┌─ Records provided

(* ===== verification/Spinlock.v ===== *)
(** spinlock.c: mutual-exclusion spin locks and the nesting of interrupt
    disabling.

    The functions are translated as the code of one processor: [acquire] spins while
    another processor holds the lock, and each failed attempt lets the rest of the system
    take a step of the environment.  The array [pcs] of a lock, which only a debugger
    reads, is left out.  Smp.v has all the processors at once, at the granularity of
    single memory accesses, and proves mutual exclusion. *)

From S2P Require Import Prelude Params Mem State.

Definition set_lock (lk : lockid) (l : spinlock) (s : kernel) : kernel :=
  set_k_locks (<[lk := l]> (k_locks s)) s.

(** The record of a lock; a lock nobody initialised is all zero. *)
Definition lock_of (lk : lockid) (s : kernel) : spinlock :=
  default (mkLock 0 EmptyString None) (k_locks s !! lk).

Definition on_cpu (f : cpu_t -> cpu_t) (s : kernel) : kernel := set_k_cpu (f (k_cpu s)) s.

(** x86.h *)
Definition readeflags_if : K bool := get (fun s => ifl (k_cpu s)).
Definition cli : K unit := modify (on_cpu (set_ifl false)).
Definition sti : K unit := modify (on_cpu (set_ifl true)).

Definition xchg (lk : lockid) (newval : Z) : K Z :=
  result ← get (fun s => locked (lock_of lk s));
  modify (fun s => set_lock lk (set_locked newval (lock_of lk s)) s);;
  mret result.

Definition initlock (lk : lockid) (name : string) : K unit :=
  modify (fun s => set_lock lk (mkLock 0 name None) s).

(** Check whether this cpu is holding the lock. *)
Definition holding (lk : lockid) : K bool :=
  get (fun s =>
    cbool (locked (lock_of lk s)) &&
    bool_decide (lk_cpu (lock_of lk s) = Some (cpu_id (k_cpu s)))).

Definition pushcli : K unit :=
  eflags ← readeflags_if;
  cli;;
  n ← get (fun s => ncli (k_cpu s));
  modify (on_cpu (set_ncli (n + 1)));;
  when (n =? 0) (modify (on_cpu (set_intena eflags))).

Definition popcli : K unit :=
  eflags ← readeflags_if;
  if (eflags : bool) then panic "popcli - interruptible" else
  n ← get (fun s => ncli (k_cpu s) - 1);
  modify (on_cpu (set_ncli n));;
  if n <? 0 then panic "popcli" else
  ie ← get (fun s => intena (k_cpu s));
  when ((n =? 0) && ie) sti.

(** [while(xchg(&lk->locked, 1) != 0);] *)
Fixpoint spin_env (lk : lockid) (e : env kernel) (s : kernel) : outcome kernel unit :=
  match xchg lk 1 e s with
  | Done old _ s' =>
      if old =? 0 then Done tt e s'
      else match e with
           | [] => Blocked s'
           | f :: e' => spin_env lk e' (f s')
           end
  | Panic msg s' => Panic msg s'
  | Blocked s' => Blocked s'
  | NoFuel => NoFuel
  end.

Definition spin (lk : lockid) : K unit := spin_env lk.

Definition acquire (lk : lockid) : K unit :=
  pushcli;;
  h ← holding lk;
  if (h : bool) then panic "acquire" else
  spin lk;;
  modify (fun s => set_lock lk (set_lk_cpu (Some (cpu_id (k_cpu s))) (lock_of lk s)) s).

Definition release (lk : lockid) : K unit :=
  h ← holding lk;
  if negb h then panic "release" else
  modify (fun s => set_lock lk (set_lk_cpu None (lock_of lk s)) s);;
  xchg lk 0;;
  popcli.

(** [getcallerpcs]: walk the saved %ebp chain from [v], ten frames at most. *)
Fixpoint getcallerpcs_walk (m : memory) (ebp : Z) (n : nat) : list Z :=
  match n with
  | O => []
  | S n' =>
      if (ebp =? 0) || (ebp <? KERNBASE) || (ebp =? 0xffffffff)
      then replicate n 0
      else ld32 m (v2p (ebp + 4)) :: getcallerpcs_walk m (ld32 m (v2p ebp)) n'
  end.

Definition getcallerpcs (m : memory) (v : Z) : list Z := getcallerpcs_walk m (u32 (v - 8)) 10.

(** * What [acquire] and [release] do when nobody else holds the lock *)

(** The interrupt bookkeeping of a processor: with no [pushcli] outstanding,
    [intena] mirrors the interrupt flag, and inside one interrupts are off. *)
Definition irq_ok (s : kernel) : Prop :=
  0 <= ncli (k_cpu s) /\
  (if ncli (k_cpu s) =? 0 then intena (k_cpu s) = ifl (k_cpu s) else ifl (k_cpu s) = false).

Definition unlocked (lk : lockid) (s : kernel) : Prop :=
  exists nm, k_locks s !! lk = Some (mkLock 0 nm None).

(** The lock can be taken, and given back, without spinning. *)
Definition ready (lk : lockid) (s : kernel) : Prop := irq_ok s /\ unlocked lk s.

(** The effect of [pushcli] on a processor. *)
Definition pushed (c : cpu_t) : cpu_t :=
  mkCpu (cpu_id c) (ncli c + 1) (if ncli c =? 0 then ifl c else intena c) false
    (cpu_proc c) (cr3 c) (ts_ss0 c) (ts_esp0 c).

(** The state of [s] with [lk] held by this processor. *)
Definition acquired (lk : lockid) (s : kernel) : kernel :=
  set_lock lk (mkLock 1 (lk_name (lock_of lk s)) (Some (cpu_id (k_cpu s)))) (on_cpu pushed s).

Lemma lock_of_set_lock lk l s : lock_of lk (set_lock lk l s) = l.
Proof. unfold lock_of. simpl. by rewrite lookup_insert_eq. Qed.

Lemma set_lock_set_lock lk l l' s : set_lock lk l (set_lock lk l' s) = set_lock lk l s.
Proof. unfold set_lock. simpl. by rewrite insert_insert_eq. Qed.

Lemma set_lock_id lk s l : k_locks s !! lk = Some l -> set_lock lk l s = s.
Proof. intros H. unfold set_lock. rewrite insert_id by done. by destruct s. Qed.

Lemma unlocked_lock_of lk s :
  unlocked lk s -> locked (lock_of lk s) = 0 /\ lk_cpu (lock_of lk s) = None.
Proof. intros [nm H]. unfold lock_of. by rewrite H. Qed.

(** The bookkeeping survives taking a lock: nested critical sections. *)
Lemma irq_ok_acquired lk s : irq_ok s -> irq_ok (acquired lk s).
Proof. unfold irq_ok. simpl. intros [? _]. split; [lia|]. by zif. Qed.

Lemma unlocked_acquired lk lk' s : lk <> lk' -> unlocked lk' s -> unlocked lk' (acquired lk s).
Proof. intros Hne [nm H]. exists nm. simpl. by rewrite lookup_insert_ne. Qed.

Lemma ready_acquired lk lk' s : lk <> lk' -> ready lk' s -> ready lk' (acquired lk s).
Proof. intros ? [? ?]. split; [by apply irq_ok_acquired|by apply unlocked_acquired]. Qed.

Lemma pushcli_eq e s : pushcli e s = Done tt e (on_cpu pushed s).
Proof.
  unfold pushcli, when, mbind, M_bind. simpl. unfold on_cpu, pushed. simpl.
  by destruct (ncli (k_cpu s) =? 0).
Qed.

Lemma spin_free lk e s :
  locked (lock_of lk s) = 0 ->
  spin lk e s = Done tt e (set_lock lk (set_locked 1 (lock_of lk s)) s).
Proof.
  intros H. unfold spin. destruct e; simpl; unfold xchg, mbind, M_bind; simpl; by rewrite H.
Qed.

(** [popcli] undoes [pushcli]: the interrupt flag is what it was. *)
Lemma popcli_pushed e s : irq_ok s -> popcli e (on_cpu pushed s) = Done tt e s.
Proof.
  intros [Hn Hi]. unfold popcli, when, mbind, M_bind. simpl.
  replace (ncli (k_cpu s) + 1 - 1) with (ncli (k_cpu s)) by lia.
  destruct (ncli (k_cpu s) <? 0) eqn:E1; [lia|]. unfold on_cpu; simpl.
  destruct s as [? ? ? ? ? [id n ie fl p cr ss sp] ? ? ? ? ? ? ? ? ? ? ? ? ? ? ? ? ?].
  unfold set_k_cpu, pushed; simpl in *. destruct (n =? 0); simpl; subst; [by destruct fl|done].
Qed.

Lemma acquire_ready lk e s : ready lk s -> acquire lk e s = Done tt e (acquired lk s).
Proof.
  intros [_ Hu]. pose proof (unlocked_lock_of lk s Hu) as [Hl Hc].
  unfold acquire. erewrite bind_Done by apply pushcli_eq.
  assert (lock_of lk (on_cpu pushed s) = lock_of lk s) as Hlk by done.
  erewrite bind_Done by done. rewrite Hlk, Hl. simpl.
  erewrite bind_Done by (apply spin_free; by rewrite Hlk).
  unfold modify. rewrite lock_of_set_lock, set_lock_set_lock. by rewrite Hlk.
Qed.

Lemma release_acquired lk e s : ready lk s -> release lk e (acquired lk s) = Done tt e s.
Proof.
  intros [Hirq [nm Hu]]. unfold release, acquired.
  erewrite bind_Done by done. rewrite lock_of_set_lock. simpl.
  rewrite bool_decide_true by done. simpl.
  erewrite bind_Done by done. rewrite set_lock_set_lock.
  unfold xchg, mbind at 1 2 3, M_bind. simpl.
  rewrite !lock_of_set_lock, set_lock_set_lock.
  unfold lock_of. rewrite Hu. simpl.
  rewrite set_lock_id by done. by apply popcli_pushed.
Qed.

Lemma wp_acquire lk (Q : unit -> env kernel -> kernel -> Prop) e s :
  ready lk s -> Q tt e (acquired lk s) -> wp (acquire lk) Q e s.
Proof. intros Hr HQ. unfold wp. by rewrite acquire_ready. Qed.

(** The form used to close a critical section: the state is the acquired
    version of [s'] for the new contents [s'] of the protected variables. *)
Lemma wp_release lk (Q : unit -> env kernel -> kernel -> Prop) e s s' :
  s = acquired lk s' -> ready lk s' -> Q tt e s' -> wp (release lk) Q e s.
Proof. intros -> Hr HQ. unfold wp. by rewrite release_acquired. Qed.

└─

How to complete this task: Find the line with "unfold acquire. erewrite" in the material above. Reproduce it and each line after it up to and including the line with "erewrite bind_Done by (apply".

Written response:
  unfold acquire. erewrite bind_Done by apply pushcli_eq.
  assert (lock_of lk (on_cpu pushed s) = lock_of lk s) as Hlk by done.
  erewrite bind_Done by done. rewrite Hlk, Hl. simpl.
  erewrite bind_Done by (apply spin_free; by rewrite Hlk).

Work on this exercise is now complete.